**Task objective**
Every line below from the one containing "A shallow embedding" through the one containing "- [exl::util::impl::InitSocType];" must be transcribed exactly. Omit all lines outside that stretch.

[Dataset entries]
• • • •
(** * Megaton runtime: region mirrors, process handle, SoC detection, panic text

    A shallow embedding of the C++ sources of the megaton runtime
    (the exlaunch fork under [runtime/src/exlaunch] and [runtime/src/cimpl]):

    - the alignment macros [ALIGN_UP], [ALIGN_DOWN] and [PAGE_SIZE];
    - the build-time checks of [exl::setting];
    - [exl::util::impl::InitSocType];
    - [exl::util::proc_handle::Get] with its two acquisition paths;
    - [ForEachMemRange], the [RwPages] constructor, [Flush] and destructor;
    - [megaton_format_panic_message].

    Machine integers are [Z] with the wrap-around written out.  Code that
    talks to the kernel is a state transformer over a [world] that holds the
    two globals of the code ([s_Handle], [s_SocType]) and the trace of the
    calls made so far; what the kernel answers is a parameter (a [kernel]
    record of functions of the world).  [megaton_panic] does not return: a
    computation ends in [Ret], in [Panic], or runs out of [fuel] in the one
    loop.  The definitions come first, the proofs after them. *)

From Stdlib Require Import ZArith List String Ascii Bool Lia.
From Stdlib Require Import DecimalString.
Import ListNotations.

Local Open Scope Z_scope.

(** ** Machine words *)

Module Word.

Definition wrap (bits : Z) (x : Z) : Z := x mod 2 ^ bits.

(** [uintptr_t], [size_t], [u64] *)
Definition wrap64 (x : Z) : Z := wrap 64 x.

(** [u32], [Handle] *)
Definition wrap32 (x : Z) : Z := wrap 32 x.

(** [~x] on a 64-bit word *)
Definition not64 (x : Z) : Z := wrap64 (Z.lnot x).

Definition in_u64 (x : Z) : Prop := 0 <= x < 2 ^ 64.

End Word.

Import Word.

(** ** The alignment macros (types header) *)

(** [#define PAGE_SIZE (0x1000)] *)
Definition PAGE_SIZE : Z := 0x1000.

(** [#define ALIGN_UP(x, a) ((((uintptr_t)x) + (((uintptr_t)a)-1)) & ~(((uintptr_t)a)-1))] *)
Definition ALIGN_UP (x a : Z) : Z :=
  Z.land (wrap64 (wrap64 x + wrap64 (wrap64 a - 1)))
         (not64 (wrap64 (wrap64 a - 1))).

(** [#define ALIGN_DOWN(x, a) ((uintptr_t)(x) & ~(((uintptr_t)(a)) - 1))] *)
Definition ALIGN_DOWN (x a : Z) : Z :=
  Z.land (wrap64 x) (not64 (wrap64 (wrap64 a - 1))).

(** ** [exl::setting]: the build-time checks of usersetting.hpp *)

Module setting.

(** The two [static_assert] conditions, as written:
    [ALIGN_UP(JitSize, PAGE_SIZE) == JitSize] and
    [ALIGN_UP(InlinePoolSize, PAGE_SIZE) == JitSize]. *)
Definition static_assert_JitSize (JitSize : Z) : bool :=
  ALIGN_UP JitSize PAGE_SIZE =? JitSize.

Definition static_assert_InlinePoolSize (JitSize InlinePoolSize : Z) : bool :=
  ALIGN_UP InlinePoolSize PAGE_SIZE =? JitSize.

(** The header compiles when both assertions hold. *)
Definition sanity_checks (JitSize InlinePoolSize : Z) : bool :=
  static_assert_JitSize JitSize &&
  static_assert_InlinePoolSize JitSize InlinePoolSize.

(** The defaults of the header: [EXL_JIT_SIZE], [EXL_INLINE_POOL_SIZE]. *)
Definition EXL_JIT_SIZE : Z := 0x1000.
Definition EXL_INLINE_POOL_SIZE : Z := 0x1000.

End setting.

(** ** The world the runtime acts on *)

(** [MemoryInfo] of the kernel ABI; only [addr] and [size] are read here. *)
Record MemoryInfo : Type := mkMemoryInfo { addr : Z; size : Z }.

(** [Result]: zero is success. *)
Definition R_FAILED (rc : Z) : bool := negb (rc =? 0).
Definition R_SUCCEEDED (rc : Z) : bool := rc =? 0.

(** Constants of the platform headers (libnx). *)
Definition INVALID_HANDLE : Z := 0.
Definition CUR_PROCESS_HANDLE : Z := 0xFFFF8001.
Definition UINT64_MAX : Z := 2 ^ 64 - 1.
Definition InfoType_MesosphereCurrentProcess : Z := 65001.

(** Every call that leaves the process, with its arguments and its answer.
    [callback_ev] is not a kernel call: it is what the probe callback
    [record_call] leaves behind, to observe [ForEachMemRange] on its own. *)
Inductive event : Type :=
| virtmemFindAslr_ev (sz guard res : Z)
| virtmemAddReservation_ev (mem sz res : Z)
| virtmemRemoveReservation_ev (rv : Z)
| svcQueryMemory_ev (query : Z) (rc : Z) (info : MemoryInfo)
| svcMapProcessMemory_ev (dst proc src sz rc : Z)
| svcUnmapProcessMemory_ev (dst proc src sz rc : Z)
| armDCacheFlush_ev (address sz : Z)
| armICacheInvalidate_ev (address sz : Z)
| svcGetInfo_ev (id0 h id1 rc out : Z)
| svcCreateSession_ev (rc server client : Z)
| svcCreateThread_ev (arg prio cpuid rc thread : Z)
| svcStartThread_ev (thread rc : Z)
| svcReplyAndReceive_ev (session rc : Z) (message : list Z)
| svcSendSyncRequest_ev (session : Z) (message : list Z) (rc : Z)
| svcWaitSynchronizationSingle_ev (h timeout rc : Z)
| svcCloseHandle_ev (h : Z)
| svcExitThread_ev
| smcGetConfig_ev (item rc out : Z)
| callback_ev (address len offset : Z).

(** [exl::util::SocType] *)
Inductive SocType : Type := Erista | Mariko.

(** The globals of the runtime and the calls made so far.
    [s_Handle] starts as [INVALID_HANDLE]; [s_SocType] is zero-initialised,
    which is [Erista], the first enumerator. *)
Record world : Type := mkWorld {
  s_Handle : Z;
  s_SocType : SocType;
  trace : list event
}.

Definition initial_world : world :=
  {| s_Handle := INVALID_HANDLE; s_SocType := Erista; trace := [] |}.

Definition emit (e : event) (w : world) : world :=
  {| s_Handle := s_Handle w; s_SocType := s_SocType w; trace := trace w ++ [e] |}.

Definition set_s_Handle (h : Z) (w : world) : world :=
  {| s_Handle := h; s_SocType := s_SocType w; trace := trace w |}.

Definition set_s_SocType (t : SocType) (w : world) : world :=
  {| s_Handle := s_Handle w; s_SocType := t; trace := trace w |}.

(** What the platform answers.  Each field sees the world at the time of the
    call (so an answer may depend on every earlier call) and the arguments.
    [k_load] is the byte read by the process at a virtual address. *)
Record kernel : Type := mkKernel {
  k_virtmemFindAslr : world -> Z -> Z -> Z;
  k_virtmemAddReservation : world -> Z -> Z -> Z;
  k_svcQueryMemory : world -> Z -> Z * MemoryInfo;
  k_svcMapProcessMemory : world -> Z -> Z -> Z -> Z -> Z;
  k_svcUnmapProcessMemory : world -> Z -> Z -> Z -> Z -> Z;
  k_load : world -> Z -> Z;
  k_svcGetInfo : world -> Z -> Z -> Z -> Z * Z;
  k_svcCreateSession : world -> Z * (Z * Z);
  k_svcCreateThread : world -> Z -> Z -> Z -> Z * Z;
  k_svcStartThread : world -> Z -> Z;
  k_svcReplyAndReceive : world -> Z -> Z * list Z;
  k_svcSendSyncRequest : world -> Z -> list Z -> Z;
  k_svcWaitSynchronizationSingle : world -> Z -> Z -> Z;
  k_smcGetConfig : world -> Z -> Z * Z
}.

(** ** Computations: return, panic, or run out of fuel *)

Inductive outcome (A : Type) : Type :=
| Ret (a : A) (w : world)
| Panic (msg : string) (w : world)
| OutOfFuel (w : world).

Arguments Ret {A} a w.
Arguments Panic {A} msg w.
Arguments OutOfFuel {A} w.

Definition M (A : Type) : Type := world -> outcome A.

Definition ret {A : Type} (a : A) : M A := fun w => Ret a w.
• • • •
**Answer below**
    A shallow embedding of the C++ sources of the megaton runtime
    (the exlaunch fork under [runtime/src/exlaunch] and [runtime/src/cimpl]):

    - the alignment macros [ALIGN_UP], [ALIGN_DOWN] and [PAGE_SIZE];
    - the build-time checks of [exl::setting];
    - [exl::util::impl::InitSocType];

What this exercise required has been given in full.